DALLAS — A federal judge has just ordered Dallas County to stop its practice of automatically using money bail to detain people arrested for misdemeanors and felonies. The class action lawsuit was jointly brought by the ACLU of Texas along with ACLU Criminal Law Reform Project, Civil Rights Corps, and Texas Fair Defense Project.
“Finally, Dallas residents will see some change to their pretrial detention system, which everyone knows to be unconstitutional. Within thirty days, judges will be required to hear people out about whether they can afford bail, and to give people reasons why they’re ordering high bail,” said Trisha Trigilio, senior staff attorney for the ACLU of Texas. “The court’s decision is significant because it holds counties responsible for providing fair bail hearings to people accused of felonies, which are the majority of people held in jail. This is a first step towards making real progress in Dallas County. ”

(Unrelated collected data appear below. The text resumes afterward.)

(** The mantissa fits the precision. *)
Lemma shr_fexp_digits m e l : 0 <= m -> SpecFloat.Zdigits2 (SpecFloat.shr_m (fst (SpecFloat.shr_fexp prec emax m e l))) <= prec.
Proof.
  intros Hm. unfold SpecFloat.shr_fexp, SpecFloat.shr.
  assert (SpecFloat.shr_m (SpecFloat.shr_record_of_loc m l) = m) as Hr by (by destruct l as [|[]]).
  destruct (Z.sub _ _) as [|p|p] eqn:En; unfold SpecFloat.fexp in En; simpl fst; rewrite ?Hr; [lia| |lia].
  rewrite iter_shr_half by (by rewrite Hr). rewrite Hr. pose proof (digits_nonneg m) as H0.
  pose proof (proj1 (digits_lt m _ Hm H0) (Z.le_refl _)) as Hlt. apply digits_lt; [apply Z.div_pos; lia|lia|].
  apply Z.div_lt_upper_bound; [lia|]. rewrite <- Z.pow_add_r by lia. eapply Z.lt_le_trans; [exact Hlt|]. apply Z.pow_le_mono_r; lia.
Qed.

Lemma round_aux_digits s m e l : 0 <= m ->
  match SpecFloat.binary_round_aux prec emax s m e l with SpecFloat.S754_finite _ m' _ => Zpos (SpecFloat.digits2_pos m') <= prec | _ => True end.
Proof.
  intros Hm. unfold SpecFloat.binary_round_aux. destruct (SpecFloat.shr_fexp _ _ m e l) as [r e1] eqn:E.
  assert (0 <= SpecFloat.shr_m r) as H0.
  { change r with (fst (r, e1)). rewrite <- E. unfold SpecFloat.shr_fexp, SpecFloat.shr.
    assert (0 <= SpecFloat.shr_m (SpecFloat.shr_record_of_loc m l)) by (by destruct l as [|[]]). destruct (Z.sub _ _); simpl; auto using iter_shr_nonneg. }
  set (m1 := SpecFloat.round_nearest_even _ _). pose proof (shr_fexp_digits m1 e1 SpecFloat.loc_Exact (round_even_nonneg _ _ H0)) as H.
  destruct (SpecFloat.shr_fexp _ _ m1 _ _) as [r2 e2]. simpl in H. destruct (SpecFloat.shr_m r2); [done| |done]. destruct (Z.leb _ _); [exact H|done].
Qed.

Lemma normalize_digits z e s :
  match SpecFloat.binary_normalize prec emax z e s with SpecFloat.S754_finite _ m' _ => Zpos (SpecFloat.digits2_pos m') <= prec | _ => True end.
Proof.
  destruct z; simpl; [done|..]; unfold SpecFloat.binary_round; destruct (SpecFloat.shl_align _ _ _); by apply round_aux_digits.
Qed.

End Rounding.

Lemma round_even_digits m l : 0 <= m -> SpecFloat.Zdigits2 (SpecFloat.round_nearest_even m l) <= SpecFloat.Zdigits2 m + 1.
Proof.
  intros Hm. pose proof (digits_nonneg m). pose proof (proj1 (digits_lt m _ Hm H) (Z.le_refl _)).
  assert (forall x, m <= x <= m + 1 -> SpecFloat.Zdigits2 x <= SpecFloat.Zdigits2 m + 1) as Hx.
  { intros x Hx. apply digits_lt; [lia|lia|]. rewrite Z.pow_add_r by lia. assert (1 <= 2 ^ SpecFloat.Zdigits2 m) by (pose proof (Z.pow_pos_nonneg 2 (SpecFloat.Zdigits2 m)); lia). lia. }
  apply Hx. destruct l as [|[]]; simpl; try case_match; lia.
Qed.

Section Operations.
Context (prec emax k : Z) (Hprec : 0 <= prec) (Hmin : SpecFloat.emin prec emax <= k) (Hmax : k + 1 <= emax - prec).

Lemma round_aux_below s m e l : 0 <= m -> SpecFloat.Zdigits2 m + e <= k -> e <= k ->
  below (k + 1) (SpecFloat.binary_round_aux prec emax s m e l).
Proof.
  intros Hm Hd He. unfold SpecFloat.binary_round_aux. pose proof (shr_fexp_below prec emax k Hprec Hmin m e l Hm Hd He) as H1.
  destruct (SpecFloat.shr_fexp _ _ m e l) as [r e1]. destruct H1 as (H0 & H1 & H2).
  set (m1 := SpecFloat.round_nearest_even _ _). assert (0 <= m1) as Hm1 by (by apply round_even_nonneg).
  pose proof (round_even_digits (SpecFloat.shr_m r) (SpecFloat.loc_of_shr_record r) H0) as Hd1. fold m1 in Hd1.
  pose proof (shr_fexp_below prec emax (k + 1) Hprec ltac:(lia) m1 e1 SpecFloat.loc_Exact Hm1 ltac:(lia) ltac:(lia)) as H3.
  destruct (SpecFloat.shr_fexp _ _ m1 e1 _) as [r2 e2]. destruct H3 as (H4 & H5 & H6).
  destruct (SpecFloat.shr_m r2) as [|p|p]; [done| |lia]. destruct (Z.leb_spec e2 (emax - prec)); [exact H5|lia].
Qed.

Lemma iter_xO m d : Zpos (Pos.iter xO m d) = Zpos m * 2 ^ Zpos d.
Proof.
  induction d as [|d IH] using Pos.peano_ind; [simpl; lia|]. rewrite Pos.iter_succ, Pos2Z.inj_succ, Z.pow_succ_r by lia. lia.
Qed.

Lemma align_below m e e' : Zpos (SpecFloat.digits2_pos m) + e <= k ->
  let '(mz, ez) := SpecFloat.shl_align m e e' in Zpos (SpecFloat.digits2_pos mz) + ez <= k.
Proof.
  intros Hd. unfold SpecFloat.shl_align. destruct (Z.sub e' e) as [|d|d] eqn:E; [done|done|].
  assert (SpecFloat.Zdigits2 (Zpos (Pos.iter xO m d)) <= Zpos (SpecFloat.digits2_pos m) + Zpos d) as H; [|simpl in H; lia].
  apply digits_lt; [lia|lia|]. rewrite iter_xO, Z.pow_add_r by lia. pose proof (digits2_bound m). nia.
Qed.

Lemma round_below s m e : Zpos (SpecFloat.digits2_pos m) + e <= k -> below (k + 1) (SpecFloat.binary_round prec emax s m e).
Proof.
  intros Hd. unfold SpecFloat.binary_round. pose proof (align_below m e (SpecFloat.fexp prec emax (Zpos (SpecFloat.digits2_pos m) + e)) Hd) as H.
  destruct (SpecFloat.shl_align _ _ _) as [mz ez]. apply round_aux_below; [lia|exact H|lia].
Qed.

Lemma normalize_below z e s : SpecFloat.Zdigits2 z + e <= k -> below (k + 1) (SpecFloat.binary_normalize prec emax z e s).
Proof. destruct z; simpl; [done|apply round_below..]. Qed.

"The district court sent a message that by now should be clear to every court system in this country: rationing freedom on money is illegal," said Brandon Buskey, deputy director for ACLU Smart Justice Litigation. "We can protect the right to liberty before trial and keep communities safe. But cash bail does neither."
“The federal court's decision confirms that Dallas County's money bail system is flagrantly unconstitutional,” said Elizabeth Rossi, lead attorney for the Civil Rights Corps. “Despite claiming to have implemented changes, the federal court found that the county has routinely ignored an arrestee’s ability to pay money bail, still uses arbitrary bail schedules, and has made no real progress on their practices. This decision is a victory for justice and fairness in Dallas County's legal system and for the tens of thousands of poor people arrested there every year. But we're not done. The opinion is only preliminary and does not go far enough yet. We will continue fighting for as long as it takes until the Dallas County legal system values liberty to the full extent required by the United States Constitution.”
“This injunction is especially important because it’s the first in Texas that applies to people facing felony charges, as well as misdemeanor charges,” said Susanne Pringle, legal director for the the Texas Fair Defense Project. “In addition to helping tens of thousands of people arrested in Dallas County each year, this ruling should be a message to counties across Texas to review their own bail practices for everyone arrested in their jurisdiction and to make sure they are asking defendants about their ability to afford bail.”
The ordered changes go into effect in 30 days and will require judges to consider alternatives to money bail for every person who comes through the Dallas County jail.